• **RECORDED DATA**:
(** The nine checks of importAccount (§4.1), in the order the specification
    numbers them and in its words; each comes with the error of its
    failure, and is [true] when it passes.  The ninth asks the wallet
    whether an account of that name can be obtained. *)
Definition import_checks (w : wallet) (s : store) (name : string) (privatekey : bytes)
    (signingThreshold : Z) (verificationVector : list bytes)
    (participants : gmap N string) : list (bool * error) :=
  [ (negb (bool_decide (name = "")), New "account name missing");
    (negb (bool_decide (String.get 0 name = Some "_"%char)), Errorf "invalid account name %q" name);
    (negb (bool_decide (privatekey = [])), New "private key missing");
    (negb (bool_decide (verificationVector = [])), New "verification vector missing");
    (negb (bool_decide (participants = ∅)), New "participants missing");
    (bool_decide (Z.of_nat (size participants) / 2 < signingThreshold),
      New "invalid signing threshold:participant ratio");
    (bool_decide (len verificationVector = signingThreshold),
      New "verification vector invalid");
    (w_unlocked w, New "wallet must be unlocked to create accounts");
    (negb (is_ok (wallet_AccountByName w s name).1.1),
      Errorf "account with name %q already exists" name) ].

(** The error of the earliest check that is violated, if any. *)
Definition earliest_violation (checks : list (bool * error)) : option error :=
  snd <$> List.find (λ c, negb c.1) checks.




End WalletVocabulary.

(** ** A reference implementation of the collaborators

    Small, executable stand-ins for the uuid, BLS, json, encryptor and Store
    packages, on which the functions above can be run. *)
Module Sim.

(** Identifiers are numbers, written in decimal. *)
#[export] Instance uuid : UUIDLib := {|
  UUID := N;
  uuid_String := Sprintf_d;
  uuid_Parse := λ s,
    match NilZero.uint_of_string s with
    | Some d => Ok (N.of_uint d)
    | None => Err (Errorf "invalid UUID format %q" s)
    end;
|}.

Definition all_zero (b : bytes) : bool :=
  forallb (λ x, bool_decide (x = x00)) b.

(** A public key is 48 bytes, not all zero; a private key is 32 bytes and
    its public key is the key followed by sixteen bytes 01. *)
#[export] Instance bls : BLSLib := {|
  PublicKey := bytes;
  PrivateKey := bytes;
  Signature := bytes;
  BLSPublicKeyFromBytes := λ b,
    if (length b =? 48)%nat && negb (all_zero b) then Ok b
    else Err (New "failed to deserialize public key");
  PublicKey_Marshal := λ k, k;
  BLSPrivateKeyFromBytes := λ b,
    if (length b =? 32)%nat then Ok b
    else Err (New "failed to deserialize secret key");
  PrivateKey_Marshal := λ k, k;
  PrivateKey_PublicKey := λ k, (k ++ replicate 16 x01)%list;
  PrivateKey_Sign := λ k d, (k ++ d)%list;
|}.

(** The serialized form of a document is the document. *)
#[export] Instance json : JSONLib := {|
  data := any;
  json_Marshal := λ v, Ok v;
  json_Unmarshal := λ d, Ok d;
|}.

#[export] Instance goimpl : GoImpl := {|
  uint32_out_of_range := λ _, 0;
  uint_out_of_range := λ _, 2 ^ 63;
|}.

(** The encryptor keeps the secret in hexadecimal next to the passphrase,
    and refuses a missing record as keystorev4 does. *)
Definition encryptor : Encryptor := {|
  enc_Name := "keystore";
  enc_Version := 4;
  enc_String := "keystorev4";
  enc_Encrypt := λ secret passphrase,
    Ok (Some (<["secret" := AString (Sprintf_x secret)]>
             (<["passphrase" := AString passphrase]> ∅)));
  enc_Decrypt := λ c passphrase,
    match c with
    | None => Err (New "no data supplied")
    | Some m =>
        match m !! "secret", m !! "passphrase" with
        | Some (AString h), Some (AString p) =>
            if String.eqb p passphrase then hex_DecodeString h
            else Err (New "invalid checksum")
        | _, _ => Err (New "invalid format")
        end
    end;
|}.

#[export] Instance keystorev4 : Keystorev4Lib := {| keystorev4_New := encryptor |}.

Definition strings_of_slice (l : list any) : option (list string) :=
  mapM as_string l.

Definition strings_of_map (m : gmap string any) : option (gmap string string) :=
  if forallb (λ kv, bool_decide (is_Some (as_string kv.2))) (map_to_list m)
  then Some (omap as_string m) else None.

• **EXERCISE DESCRIPTION**: Lines holding the string "option" are the answer; copy each one from the listing above.

• **REPLY TO THE TASK**:
Definition earliest_violation (checks : list (bool * error)) : option error :=
Definition strings_of_slice (l : list any) : option (list string) :=
Definition strings_of_map (m : gmap string any) : option (gmap string string) :=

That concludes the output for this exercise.